Archaeologists in an Uproar Over David-and-Goliath-Era Finds at the Contested Edge of Jerusalem
Scholars hope that recent discoveries at Khirbet Qeiyafa, an archeological site southwest of Jerusalem, will shed new light on the ancient history of present-day Israel, and even corroborate the story of David and Goliath recounted in the Bible. Though leaving ample room for debate, Yosef Garfinkel, an archaeologist at the Hebrew University of Jerusalem, has told MSNBC that several objects found by his team strongly suggest the heretofore disputed presence of Israelites from the southern kingdom of Judea.
Students of ancient archeology generally place Khirbet Qeiyafa near Gath, a Philistine city that thrived modestly in the early first millenium BCE. An area of contention between Philistines and the neighboring Judeans, Gath is described in the Bible as the hometown of a giant soldier named Goliath. Goliath's battle with the young sling-shot-toting David, the future king of Israel, is the Bible's best-known underdog story, related in countless works of art and music over the centuries, and famously captured by actor Gregory Peck in the 1951 film "David and Bathsheba."

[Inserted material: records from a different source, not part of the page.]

Lemma key_injective_on_colon_free_cid_witness :
  no_colon "bafyreia" = true
  ∧ key "at://did:plc:x/app.bsky.feed.post/3k" "bafyreia"
      = "at://did:plc:x/app.bsky.feed.post/3k:bafyreia"
  ∧ "at://did:plc:x/app.bsky.feed.post/3k" = "at://did:plc:x/app.bsky.feed.post/3k"
  ∧ "bafyreia" = "bafyreia".
Proof.
  split; [reflexivity|]. split; [reflexivity|].
  apply (proj2 key_injective_on_colon_free_cid) with (cid1 := "bafyreia") (cid2 := "bafyreia");
    reflexivity.
Defined.

(** ** The hooks *)

Section hook_facts.
Implicit Types (seenPosts : IdbWithInMemoryCache SeenPost) (store : IdbKV SeenPost).

Lemma truthy_not_undefined (seenPost : option SeenPost) :
  truthy seenPost = not_undefined seenPost.
Proof. by destruct seenPost. Qed.

(** The [get] calls made for [console.log] never change memory. *)
Lemma logged_gets_cache (keys : list string) seenPosts :
  cache (logged_gets keys seenPosts).1 = cache seenPosts.
Proof.
  revert seenPosts. induction keys as [|k keys IH]; intros seenPosts; simpl; [done|].
  destruct (get k seenPosts) as [seenPosts1 promise] eqn:Hget.
  specialize (IH seenPosts1).
  destruct (logged_gets keys seenPosts1) as [seenPosts2 promises]. simpl in *.
  rewrite IH. unfold get in Hget.
  destruct (cache_has k seenPosts); by inversion Hget.
Qed.

(** With every key in memory they change nothing at all, and each of
    their promises is already resolved. *)
Lemma logged_gets_warm (keys : list string) seenPosts :
  (∀ k, k ∈ keys → is_Some (cache seenPosts !! k)) →
  logged_gets keys seenPosts
    = (seenPosts, map (λ k, Promise_resolve (cache_get k seenPosts)) keys).
Proof.
  induction keys as [|k keys IH]; intros Hall; simpl; [done|].
  rewrite get_warm by (apply Hall, elem_of_cons; by left).
  rewrite IH; [done|]. intros k' Hk'. apply Hall, elem_of_cons. by right.
Qed.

Though uninterested in verifying parables from the Bible, Garfinkel contends that his finds confirm that Khirbet Qeiyafa was an embattled outpost occupied by Israelites during the time of David. By his estimation, the columns, façades, and recessed doorways on the model shrines found at the site correspond strikingly to Solomon's temple. "For the first time in history," reads a statement from the Hebrew University, "we have actual objects from the time of David which can be related to monuments described in the Bible." Garfinkel furthermore points out that although archaeologists at the site have found thousands of bones of sheep, goats, and cattle, they have found no bones from pigs, which may suggest a dietary prohibition on swine like that observed by Hebrews.
While the news has made headlines across Israel, Garfinkel has failed to convince many Biblical scholars who know Khirbet Qeiyafa well. Prof. Nadav Na'aman, a historian and archaeologist at Tel Aviv University, was unmoved by the lack of pig bones at the site. "The Canaanites also did not eat pork," he told Ha'aretz. "Only the Philistines ate a great deal of pork at this time." Responding to Garfinkel's description of the artifacts as "totally different from Philistine, Canaanite or the cult in the Kingdom of Israel," Aren Maeir of Bar-Ilan University told the Times of Israel that that Biblical distinctions between Israelites and Philistines are "fuzzier than the way they are often described."